The Scotts were touched by the story and took up the fight to allow Ndao to finish her high school education in the U.S. It was not an easy process. “It was very, very difficult to get her over here,” said Pebley. “And finally it happened.”
Once she arrived in the United States, Ndao’s athletic and academic journey was only beginning. The Scott Family, who have a long history of hosting foster kids and others who just simply needed assistance in their life journey, became a second family to Ndao – and made her academics success a priority.
“One day we were driving,” Ndao said. “’He say to me, ‘Did you do your homework?’ I didn’t say anything. He ask me again, ‘Did you do your homework?’ No, I say. He asked me why? I didn’t respond. He stopped the car and said, ‘If your dad asked you a question, would you respond?’ I said, yes. I started crying. He opened his house to me. Everything I do – the classroom, basketball – I think about my family back home. I also think about the Scott Family. They gave me opportunity.”
Ndao spent two years at Collin College, a junior college in Plano, Texas, working on her academics and improving her game. After, earning an Associate’s Degree, it was time for Ndao to decide where to spend her final two years of eligibility. The journey of her recruitment didn’t send her straight to TCU, but her path eventually brought her to Fort Worth.
“Aiche was actually a difficult recruit,” Pebley said. “I really had to recruit her. Finally, she goes, ‘I just don’t know if I can have my sister be my coach. I don’t know if you are going to push me hard enough. I want you to push me. I want you to make it hard.”

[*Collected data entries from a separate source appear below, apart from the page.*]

Lemma shrinks_remove path : shrinks (remove_file path).
Proof.
  intros g. unfold remove_file, fs, fs_op. destruct (rg_running g); [|done]. cbn [negb].
  destruct (rg_outcomes g) as [|[|n|n] l]; try reflexivity;
    cbn [rg_files set_rg_outcomes]; destruct (rg_files g !! path) as [x|]; try reflexivity;
    destruct (bool_decide _); try reflexivity; apply delete_subseteq.
Qed.

Section Props.
Context {CR : Crypto} {CL : CryptoLaws} {PH : PasswordHashing} {LJ : LogicalJson} {AF : ArchiveFormats} {HT : HttpText}
  {JJ : JobJson} {RJ : RecoveryJson} (process : Process).

Lemma untouched_create name path : name <> path -> untouched name (create_new process path).
Proof. intros Hn. apply untouched_fs_op; [done|]. intros g. case_match; [done|]. cbn. by rewrite lookup_insert_ne. Qed.
Lemma untouched_chunks name path total chunks : name <> path -> untouched name (staged_chunks path total chunks).
Proof.
  intros Hn. revert total. induction chunks as [|[chunk|] chunks IH]; intros total; cbn [staged_chunks];
    auto 6 with untouched.
Qed.
(** An upload writes the file it was given. *)
Lemma untouched_receive name path fields : name <> path -> untouched name (receive_upload process path fields).
Proof.
  intros Hn. unfold receive_upload. apply untouched_bind; [|intros got; repeat case_match; auto with untouched].
  generalize nothing_staged. induction fields as [|[f|] fields IH]; intros got; cbn [stage_fields]; auto with untouched.
  apply untouched_bind; [|done]. unfold stage_field.
  pose proof (untouched_create name path Hn). pose proof (untouched_chunks name path 0 (fd_chunks f) Hn).
  repeat (case_match; auto 8 with untouched).
Qed.

(** * Moves *)

(** A task that holds the reservation, with the file it writes *)
Definition writes (t : Task) : option blob :=
  match t with Receiving path _ | Verifying path _ _ => Some path | _ => None end.
Definition accepts (path : blob) (g : Registry) (key : ArchiveKey) (v : VerifiedArchive) : Prop :=
  exists script, verify_backup_file (stored_source script path g) key = Ok v.
Definition at_draw (n : nat) (h : Host) : Host :=
  {| h_database := h_database h; h_root_file := h_root_file h; h_database_at := h_database_at h;
     h_root_at := h_root_at h; h_draws := n |}.

(** The effect of one step of a task on what handlers share, and the task after
    it.  [writing] changes at most the file of a holder; [g] is the workspace. *)
Definition writing (t : Task) (g g' : Registry) : Prop :=
  match writes t with
  | Some path => forall name, name <> path -> rg_files g' !! name = rg_files g !! name
  | None => rg_files g' ⊆ rg_files g
  end.
Definition shutting (notified : bool) (s : RecoveryState) : RecoveryState :=
  if notified then set_rc_shutdown s else s.
Inductive moves (t : Task) (s : RecoveryState) : option Task -> RecoveryState -> Prop :=
| moves_claim body code :
    t = ClaimBody body -> digest code = rc_claim_digest s -> rc_claimed s = false ->
    moves t s (Some (ClaimSession code)) (set_rc_flags true (rc_reserved s) (rc_consumed s) s)
| moves_session code session g :
    t = ClaimSession code -> rg_files g = rg_files (rc_workspace s) ->
    moves t s None (set_rc_session (Some (digest session))
      (rc_claims s ++ [{| cl_code := code; cl_session := session |}]) (set_rc_workspace g s))
| moves_authorized headers handler supplied :
    t = Authorizing headers handler -> supplied_session headers = Some supplied ->
    rc_session_digest s = Some (digest supplied) ->
    moves t s (Some match handler with
                    | VerifyArchive upload => Reserving upload
                    | ActivateRestore body => Confirming headers body
                    end) s
| moves_reserve upload path g :
    t = Reserving upload -> rc_reserved s = false -> rg_files g = rg_files (rc_workspace s) ->
    moves t s (Some (Receiving path upload))
      (set_rc_workspace g (set_rc_flags (rc_claimed s) true (rc_consumed s) s))
| moves_received path fields mode key g :
    t = Receiving path (Some fields) -> writing t (rc_workspace s) g ->
    moves t s (Some (Verifying path mode key)) (set_rc_workspace g s)
| moves_release path e g :
    writes t = Some path -> writing t (rc_workspace s) g ->
    moves t s (Some (Discarding path e))
      (set_rc_flags (rc_claimed s) false (rc_consumed s) (set_rc_workspace g s))
| moves_stage path mode key archive_key v g :
    t = Verifying path mode key -> rg_files g = rg_files (rc_workspace s) -> accepts path g archive_key v ->
    moves t s None (set_rc_pending (Some {| pn_archive_path := path; pn_key := archive_key; pn_verified := v |})
      (set_rc_workspace g s))
| moves_confirm headers body pending mode :
    t = Confirming headers body -> rc_pending s = Some pending -> rc_consumed s = false ->
    moves t s (Some (Restoring headers (ph_archive_id (va_header (pn_verified pending))) pending mode true))
      (set_rc_pending None (set_rc_flags (rc_claimed s) (rc_reserved s) true s))
| moves_restore headers confirmed pending mode attended notified env script now draws r h g :
    let source := stored_source script (pn_archive_path pending) (rc_workspace s) in
    t = Restoring headers confirmed pending mode attended ->
    restore_backup_file env source (pn_key pending) mode now (at_draw draws (rc_host s)) = (r, h) ->
    rg_files g ⊆ rg_files (rc_workspace s) ->
    moves t s None (shutting notified (set_rc_host h (rc_restorations s ++
      [{| rn_headers := headers; rn_confirmed := confirmed; rn_pending := pending; rn_mode := mode; rn_now := now;
          rn_source := source; rn_result := r |}]) (set_rc_workspace g s)))
| moves_unattended headers confirmed pending mode attended :
    t = Restoring headers confirmed pending mode attended ->
    moves t s (Some (Restoring headers confirmed pending mode false)) s
| moves_end notified g :
    writing t (rc_workspace s) g ->
    moves t s None (shutting notified (set_rc_workspace g s)).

Now, the 6-3 center is months away from a Bachelor’s Degree in Generalized Study. So, how does she want this Hollywood movie to end?
“I want to help my country,” Ndao said. “A lot of people need help back home. A lot of kids need help. I want to show them it’s possible. I want them – when they sit in their rooms – to say, I want to be like this girl. I want them to know that they can be like me.”